### Task to carry out
All that should be output is the block of lines below from the line with "Conventions of the model." to the line with "the calendar day", both included, exactly as written.

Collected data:
· · · · · · ·
(* ===== verification/SummaryProps.v ===== *)
(** * Summaries: votes, ranges and what becomes of a root

    Every call of [pallets/summary], what the watchtowers and the bridge tell it, and the
    genesis keep the invariant of [SummaryInv]: a root is validated at most once, by as many
    distinct votes as the quorum asked for when it was recorded, and a validated root is
    passed on, or refused by the admin, or still with the watchtowers, never two of these.
    While the schedule does not change under a pending root, the validated ranges tile the
    chain. *)

From S2P Require Import Prelude Frames Slices Bytes EventTypes EventParsing EventDiscovery EthTypes.
From S2P Require Import RuntimeErrors NodeTypes SummaryTypes BridgeTypes Avn BridgeExamples.
From S2P Require Import EthBridge BridgeEvents TokenManager NodeStake NodeRewards NodeManager Anchor NodeExamples NodeProps AvnProps Watchtower WatchtowerProps.
From S2P Require Import Summary SummaryWorker SummaryInv.

Lemma checked_add_to_Some max a b c : checked_add_to max a b = Some c → c = a + b ∧ c <= max.
Proof. unfold checked_add_to. case_bool_decide; naive_solver. Qed.

(** ** The operations *)

(** With [steady], the schedule does not change while a root is pending. *)
Definition sm_inv `{SummaryConfig} (steady : bool) X V D P J : Prop :=
  sm_base X V D P J ∧ (steady = true → sm_tiled X D).
(** The pallet that root are submitted to leaves this one alone. *)
Class ValidatorLaws `{SummaryConfig} (W : WatchtowerInterface) : Prop := {
  submit_quiet who req : leaves sm (submit_proposal who req);
}.

Section Steps.
Context `{BridgeConfig} `{!SummaryConfig}.
Implicit Types (s : Runtime.t) (X : SummaryStorage.t).
Context s X V D P J (Hs : sm s = (X, V, D, P, J)).
(* ===== verification/ValidationProps.v ===== *)
(** * Roots and watchtowers together

    The wiring of [runtime/avn/src/configs/mod.rs]: the summary pallet submits approved
    roots to the watchtowers, which tell it and the summary watchtower what becomes of them.
    The invariants of both pallets hold together, and every root that waits for the
    watchtowers has a proposal that is voted on or waits for its turn. *)

From S2P Require Import Prelude Frames Slices Bytes EventTypes EventParsing EventDiscovery EthTypes.
From S2P Require Import RuntimeErrors NodeTypes SummaryTypes BridgeTypes Avn BridgeExamples.
From S2P Require Import EthBridge BridgeEvents TokenManager NodeStake NodeRewards NodeManager Anchor NodeExamples NodeProps AvnProps Watchtower WatchtowerProps.
From S2P Require Import Summary SummaryWorker SummaryInv SummaryProps.

(** ** The wiring *)

Section Wiring.
Context `{BridgeConfig} `{!BridgeInterfaceNotification} `{!NodeConfig} `{!WatchtowerConfig} `{!SummaryConfig}.

(** [type WatchtowerHooks = (Summary, SummaryWatchtower)]. *)
Definition runtime_hooks : WatchtowerHooks := hooks_tuple [summary_hooks; summary_watchtower_hooks].
(** [type ExternalValidator = Watchtower]. *)
Definition runtime_validator : WatchtowerInterface :=
  @watchtower_interface _ _ runtime_hooks.

(** What both pallets see of the state. *)
Definition jv (s : Runtime.t) : WatchtowerStorage.t * list WatchtowerEvent.t * SummaryStorage.t :=
  (wt s, summary s).
(* ===== verification/NftManager.v ===== *)
(** * The NFT manager

    [pallets/nft-manager/src]: [nft_data.rs], [batch_nft.rs] and [lib.rs].  NFTs are minted
    one by one, or in batches with a fixed supply; their owners list them for sale, for fiat
    or on Ethereum, and a sale moves the NFT to its new owner: by a call that the owner
    signed, or by an event of Ethereum that another pallet has processed.  The crates for
    hashes and signatures are fields of a class. *)

From S2P Require Import Prelude Slices Bytes EventTypes RuntimeErrors BridgeTypes.

Abbreviation NftId := N (only parsing).
Abbreviation NftInfoId := N (only parsing).
Abbreviation NftBatchId := N (only parsing).
Abbreviation NftUniqueId := N (only parsing).

(** ** Data: [nft_data.rs] *)

Definition ROYALTY_RATE_DENOMINATOR : N := 1000000.
Definition MAX_NUMBER_OF_ROYALTIES : nat := 16.

Module RoyaltyRate.
Record t := mk { parts_per_million : N }.
#[global] Instance t_eq : EqDecision t.
Proof. solve_decision. Defined.
Definition is_valid (self : t) : bool := (parts_per_million self <=? ROYALTY_RATE_DENOMINATOR)%N.
End RoyaltyRate.

Module Royalty.
Record t := mk { recipient_t1_address : H160; rate : RoyaltyRate.t }.
#[global] Instance t_eq : EqDecision t.
Proof. solve_decision. Defined.
End Royalty.

Module Nft.
Record t := mk {
  nft_id : NftId;
  info_id : NftInfoId;
  unique_external_ref : bytes;
  nonce : Z;
  owner : AccountId;
  is_locked : bool;
}.
Definition new (nft_id : NftId) (info_id : NftInfoId) (unique_external_ref : bytes)
    (owner : AccountId) : t :=
  mk nft_id info_id unique_external_ref 0 owner false.
(** [nft.nonce += 1u64]. *)
Definition bump_nonce (x : t) : t :=
  mk x.(nft_id) x.(info_id) x.(unique_external_ref) (x.(nonce) +₆₄ 1) x.(owner) x.(is_locked).
Definition set_owner (owner : AccountId) (x : t) : t :=
  mk x.(nft_id) x.(info_id) x.(unique_external_ref) x.(nonce) owner x.(is_locked).
End Nft.

Module NftInfo.
Record t := mk {
  info_id : NftInfoId;
  batch_id : option NftBatchId;
  royalties : list Royalty.t;
  total_supply : Z;
  t1_authority : H160;
  creator : option AccountId;
}.
Definition new (info_id : NftInfoId) (royalties : list Royalty.t) (t1_authority : H160) : t :=
  mk info_id None royalties 1 t1_authority None.
Definition new_batch (info_id : NftInfoId) (batch_id : NftBatchId) (royalties : list Royalty.t)
    (t1_authority : H160) (total_supply : Z) (creator : AccountId) : t :=
  mk info_id (Some batch_id) royalties total_supply t1_authority (Some creator).
End NftInfo.

Module NftSaleType.
Inductive t : Set := Unknown | Ethereum | Fiat.
#[global] Instance t_eq : EqDecision t.
Proof. solve_decision. Defined.
Definition default : t := Unknown.
End NftSaleType.

(** ** Errors, events and storage: [lib.rs] *)

Module NftError.
Inductive t : Set :=
  | NftAlreadyExists | RoyaltyRateIsNotValid | TotalRoyaltyRateIsNotValid
  | T1AuthorityIsMandatory | ExternalRefIsMandatory | ExternalRefIsAlreadyInUse
  | NftInfoMissing | NftIdDoesNotExist | UnsupportedMarket | SenderIsNotSigner
  | SenderIsNotOwner | NftAlreadyListed | NftIsLocked | NftNotListedForSale
  | NftNotListedForEthereumSale | NftNotListedForFiatSale | NoTier1EventForNftOperation
  | NftNonceMismatch | UnauthorizedTransaction | UnauthorizedProxyTransaction
  | UnauthorizedSignedLiftNftOpenForSaleTransaction
  | UnauthorizedSignedMintSingleNftTransaction
  | UnauthorizedSignedTransferFiatNftTransaction
  | UnauthorizedSignedCancelListFiatNftTransaction | TransactionNotSupported
  | TransferToIsMandatory | UnauthorizedSignedCreateBatchTransaction | BatchAlreadyExists
  | TotalSupplyZero | UnauthorizedSignedMintBatchNftTransaction | BatchIdIsMandatory
  | BatchDoesNotExist | SenderIsNotBatchCreator | TotalSupplyExceeded
  | UnauthorizedSignedListBatchForSaleTransaction | BatchAlreadyListed | NoNftsToSell
  | BatchNotListed | UnauthorizedSignedEndBatchSaleTransaction | BatchNotListedForFiatSale
  | BatchNotListedForEthereumSale | ExternalRefOutOfBounds | RoyaltiesOutOfBounds
  | BatchOutOfBounds.
#[global] Instance t_eq : EqDecision t.
Proof. solve_decision. Defined.
End NftError.

Module NftEvent.
Inductive t : Type :=
  | SingleNftMinted (nft_id : NftId) (owner : AccountId) (authority : H160)
  | BatchNftMinted (nft_id : NftId) (batch_nft_id : NftBatchId) (authority : H160)
      (owner : AccountId)
  | NftOpenForSale (nft_id : NftId) (sale_type : NftSaleType.t)
  | BatchOpenForSale (batch_nft_id : NftBatchId) (sale_type : NftSaleType.t)
  | EthNftTransfer (nft_id : NftId) (new_owner : AccountId) (sale_type : NftSaleType.t)
      (op_id : Z) (eth_event_id : EthEventId.t)
  | FiatNftTransfer (nft_id : NftId) (sender new_owner : AccountId) (sale_type : NftSaleType.t)
      (op_id : Z)
  | CancelSingleEthNftListing (nft_id : NftId) (sale_type : NftSaleType.t) (op_id : Z)
      (eth_event_id : EthEventId.t)
  | CancelSingleFiatNftListing (nft_id : NftId) (sale_type : NftSaleType.t) (op_id : Z)
  | CallDispatched (relayer : AccountId) (hash : H256)
  | BatchCreated (batch_nft_id : NftBatchId) (total_supply : Z) (batch_creator : AccountId)
      (authority : H160)
  | BatchSaleEnded (batch_nft_id : NftBatchId) (sale_type : NftSaleType.t).
End NftEvent.
(** * The data-preparation pipeline of [streamlit_app.py]

    A shallow embedding of lines 28-65 of the dashboard script: the table
    loader with its column de-duplication, the temporal indexer, the
    pollutant-column classifier, the date-range filter, the numeric coercion
    with its validity gate and the daily resampler, together with the
    Streamlit calls that decide whether the script goes on.

    Conventions of the model.
    - A table is a [DataFrame]: the column names in their order, which of the
      columns are of text (object) dtype, the kind of its index, and the
      rows, each with its index label and its cells.
    - Numbers are exact rationals ([Q]); the rounding of machine floats is
      not part of the model, and no statement below relies on a property of
      a sum or of a quotient that floating-point arithmetic would not keep.
    - Timestamps are integers (nanoseconds since the epoch, no time zone);
      the calendar day of a timestamp is its quotient by the length of a day.
    - What the script delegates to pandas without fixing it in its own text
      (how a string is read as a timestamp or as a number, which sorting
      kernel runs, whether [mean] leaves non-numeric columns out or raises)
      is a parameter of the model, see [Pandas]. *)

From Stdlib Require Import ZArith QArith String Ascii List Bool Lia DecimalString.
From Stdlib Require Import Permutation Sorted Qminmax.
From stdpp Require Import base list sets strings.
(** X16: The orchestrator of [main.py] sets up folders named after a
    section's display name and saves under the section's name.  For
    Paper 1 and Paper 2 (no display name) a link's folder is one of
    those set up; for Paper 3 it never is: the set-up makes
    [Paper_3_-_Statistics_&_Mechanics/...], the downloads go to
    [Paper_3/...], made on the way. *)
Theorem orchestrator_folder_created (base_path config_key board lvl : string)
    (config : board_config) (section : paper_section)
    (link : string * string * string) (folders : list string) :
  dict_get Main.CONFIGS config_key = Ok config →
  section ∈ paper_sections config →
  Main.key_parts config_key = Ok (board, lvl) →
  MainSetup.create_folder_structure Main.CONFIGS base_path config_key
    = Ok folders →
  Main.save_folder_of base_path (Main.link_metadata board lvl section link)
    link.1.2 ∈ folders
  ↔ name section ≠ "Paper 3".
Proof.
  intros Hconfig Hsec Hparts Hcreate.
  unfold Main.CONFIGS in Hconfig. cbn [dict_get] in Hconfig.
  destruct (String.eqb_spec "edexcel_alevel" config_key) as [<- | _]; [| done].
  injection Hconfig as <-.
  change (Main.key_parts "edexcel_alevel") with (Ok ("edexcel", "alevel"))
    in Hparts.
  injection Hparts as <- <-.
  rewrite orchestrator_created in Hcreate.
  replace folders
    with ((λ cs, Py.path_join base_path ("Edexcel" :: "ALEVEL" :: cs))
            <$> edexcel_folders) by congruence.
  clear Hcreate.
  destruct link as [[href link_text] ct].
  unfold Main.save_folder_of, Main.folder_of, Main.link_metadata.
  cbn [fst snd paper_type subtype content_type exam_board level csv_field
       default id].
  change (Py.capitalize "edexcel") with "Edexcel".
  change (Py.upper "alevel") with "ALEVEL".
  assert (Main.content_folder ct = "question_papers"
          ∨ Main.content_folder ct = "mark_schemes") as Hcf
    by (unfold Main.content_folder; destruct (String.eqb ct "QP"); auto).
  cbn [paper_sections] in Hsec. rewrite !elem_of_cons in Hsec.
  rewrite list_elem_of_fmap.
  destruct Hsec as [-> | [-> | [-> | Hsec]]];
    [| | | by apply elem_of_nil in Hsec]; cbn [name subtypes].
  - split; [done | intros _].
    change (Py.contains "Paper 3" "Paper 1") with false.
    change (Py.replace_char " " "_" "Paper 1") with "Paper_1".
    cbn [andb snd app]. eexists. split; [reflexivity |].
    unfold edexcel_folders. rewrite !elem_of_cons.
    destruct Hcf as [-> | ->]; auto.
  - split; [done | intros _].
    change (Py.contains "Paper 3" "Paper 2") with false.
    change (Py.replace_char " " "_" "Paper 2") with "Paper_2".
    cbn [andb snd app]. eexists. split; [reflexivity |].
    unfold edexcel_folders. rewrite !elem_of_cons.
    destruct Hcf as [-> | ->]; auto 10.
  - split; [| done]. intros (cs & Heq & Hin). exfalso. revert Heq.
    unfold edexcel_folders in Hin.
    change (Py.contains "Paper 3" "Paper 3") with true.
    change (Py.replace_char " " "_" "Paper 3") with "Paper_3".
    cbn [andb].
    assert (∀ found,
              Main.paper3_subtype link_text found = Some "Mechanics"
              ∨ Main.paper3_subtype link_text found = Some "Statistics"
              ∨ Main.paper3_subtype link_text found = found) as Hst.
    { intros found. unfold Main.paper3_subtype.
      destruct (_ || _); [auto |]. destruct (_ || _); auto. }
    assert (Main.subtype_of ["Mechanics"; "Statistics"] link_text
              ∈ [Some "Mechanics"; Some "Statistics"; None]) as Hsub.
    { cbn [Main.subtype_of]. rewrite !elem_of_cons.
      destruct (_ || _); [auto |]. destruct (_ || _); auto. }
    rewrite !elem_of_cons in Hsub.
    assert (∃ mine, mine ∈ paper3_folders ∧
              (if truthy (Main.subtype_of ["Mechanics"; "Statistics"] link_text)
               then [ "Edexcel"; "ALEVEL"; "Paper_3" ] ++
                    [ csv_field (Main.paper3_subtype link_text
                        (Main.subtype_of ["Mechanics"; "Statistics"] link_text));
                      Main.content_folder ct ]
               else [ "Edexcel"; "ALEVEL"; "Paper_3" ] ++ [Main.content_folder ct])
              = "Edexcel" :: "ALEVEL" :: "Paper_3" :: mine)
      as (mine & Hmine & Hlist).
    { unfold paper3_folders.
      assert (∀ x, x ∈ ["Mechanics"; "Statistics"] →
               [x; Main.content_folder ct]
               ∈ [ ["Mechanics"; "question_papers"]; ["Mechanics"; "mark_schemes"];
                   ["Statistics"; "question_papers"]; ["Statistics"; "mark_schemes"];
                   ["question_papers"]; ["mark_schemes"] ]) as Hx.
      { intros x Hx. rewrite !elem_of_cons in Hx. rewrite !elem_of_cons.
        destruct Hx as [-> | [-> | Hx]]; [| | by apply elem_of_nil in Hx];
          destruct Hcf as [-> | ->]; auto 10. }
      destruct Hsub as [Hsub | [Hsub | [Hsub | Hsub]]];
        [| | | by apply elem_of_nil in Hsub]; rewrite Hsub; cbn [truthy].
      - eexists. split; [| reflexivity]. apply Hx. rewrite !elem_of_cons.
        destruct (Hst (Some "Mechanics")) as [-> | [-> | ->]]; cbn; auto.
      - eexists. split; [| reflexivity]. apply Hx. rewrite !elem_of_cons.
        destruct (Hst (Some "Statistics")) as [-> | [-> | ->]]; cbn; auto.
      - eexists. split; [| reflexivity]. rewrite !elem_of_cons.
        destruct Hcf as [-> | ->]; auto 10. }
    assert (Py.path_join base_path ("Edexcel" :: "ALEVEL" :: "Paper_3" :: mine)
            ≠ Py.path_join base_path ("Edexcel" :: "ALEVEL" :: cs)) as Hne.
    { unfold paper3_folders in Hmine. rewrite !elem_of_cons in Hmine.
      rewrite !elem_of_cons in Hin.
      repeat (destruct Hmine as [-> | Hmine]);
        [.. | by apply elem_of_nil in Hmine];
        (repeat (destruct Hin as [-> | Hin]);
           [.. | by apply elem_of_nil in Hin]);
        intros H;
        (apply path_join_inj_pieces in H;
           [vm_compute in H; congruence | closed_piece | pieces ..]). }
    destruct (truthy (Main.subtype_of ["Mechanics"; "Statistics"] link_text));
      cbn [snd]; by rewrite Hlist.
Qed.
(** [calcLoss] is the loop of the code: starting from 0, each index
    subtracts [target[i] * log(output[i])] *)
Lemma calcLoss_fold (target : list S) (net : Network S)
  (front : list (Layer S)) (lastLayer : Layer S) :
  _layers net = front ++ [lastLayer] ->
  length target <= length (_output lastLayer) ->
  calcLoss target net =
    Some (fold_left
            (fun loss i =>
               loss - vnth target i * s_log (vnth (_output lastLayer) i))
            (seq 0 (length target)) s_zero,
          net).
Proof.
  intros Hnet Hlen.
  destruct (loop_inv
    (fun i loss => loss =
       fold_left
         (fun loss i =>
            loss - vnth target i * s_log (vnth (_output lastLayer) i))
         (seq 0 i) s_zero)
    (length target)
    (fun i loss =>
       ti <- vget target i ;;
       last <- last_index (_layers net) ;;
       lastLayer <- vget (_layers net) last ;;
       oi <- vget (_output lastLayer) i ;;
       Some (loss - ti * s_log oi)) s_zero)
    as (loss & E & Hloss).
  - reflexivity.
  - intros i t Hi ->. rewrite seq_S, fold_left_app. cbn [fold_left Nat.add].
    rewrite (vget_vnth target i Hi). cbn [bind].
    rewrite Hnet, last_index_snoc. cbn [bind]. rewrite vget_snoc. cbn [bind].
    rewrite (vget_vnth (_output lastLayer) i) by lia. cbn [bind].
    eexists. split; reflexivity.
  - unfold calcLoss. rewrite E. cbn [bind]. now rewrite Hloss.
Qed.
(** The attribute dictionary of an instance whose attributes have the
    values of [d], the mutable ones living at the given references. *)
Definition instance_dict (d : DataSource)
    (r_retrieval r_controllers r_prefilters r_entities : ref)
  : gmap string attr_value :=
  list_to_map
    [ ("max_mem_percent", AttrQ (max_mem_percent d));
      ("verbosity", AttrInt (verbosity d));
      ("_retrieval", AttrRef r_retrieval);
      ("controllers", AttrRef r_controllers);
      ("prefilters", AttrRef r_prefilters);
      ("_entities", AttrRef r_entities);
      ("batch_size", AttrInt (batch_size d));
      ("list_pointer", AttrInt (list_pointer d));
      ("timeout", match timeout d with Some t => AttrInt t | None => AttrNone end);
      ("workers", AttrInt (workers d));
      ("convert_batch_to_np", AttrBool (convert_batch_to_np d)) ].

(** A heap holding the instance of [d] at reference [5], its retrieval,
    controller list, prefilter list and entity list at [1] to [4]. *)
Definition heap_of (d : DataSource) (retrieval : Retrieval) : heap :=
  list_to_map
    [ (1%positive, ObjRetrieval retrieval);
      (2%positive, ObjControllerList (controllers d));
      (3%positive, ObjPrefilterList (prefilters d));
      (4%positive, ObjEntityList (_entities d));
      (5%positive, ObjInstance (instance_dict d 1%positive 2%positive 3%positive 4%positive)) ].

(** The entities of the store at [ds], when it has a list of them. *)
Definition store_entities (h : heap) (ds : ref) : option (list Entity) :=
  match entities_of h ds with
  | Return (_, es) => Some es
  | Raise _ => None
  end.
· · · · · · ·
### Output for this exercise
    Conventions of the model.
    - A table is a [DataFrame]: the column names in their order, which of the
      columns are of text (object) dtype, the kind of its index, and the
      rows, each with its index label and its cells.
    - Numbers are exact rationals ([Q]); the rounding of machine floats is
      not part of the model, and no statement below relies on a property of
      a sum or of a quotient that floating-point arithmetic would not keep.
    - Timestamps are integers (nanoseconds since the epoch, no time zone);
      the calendar day of a timestamp is its quotient by the length of a day.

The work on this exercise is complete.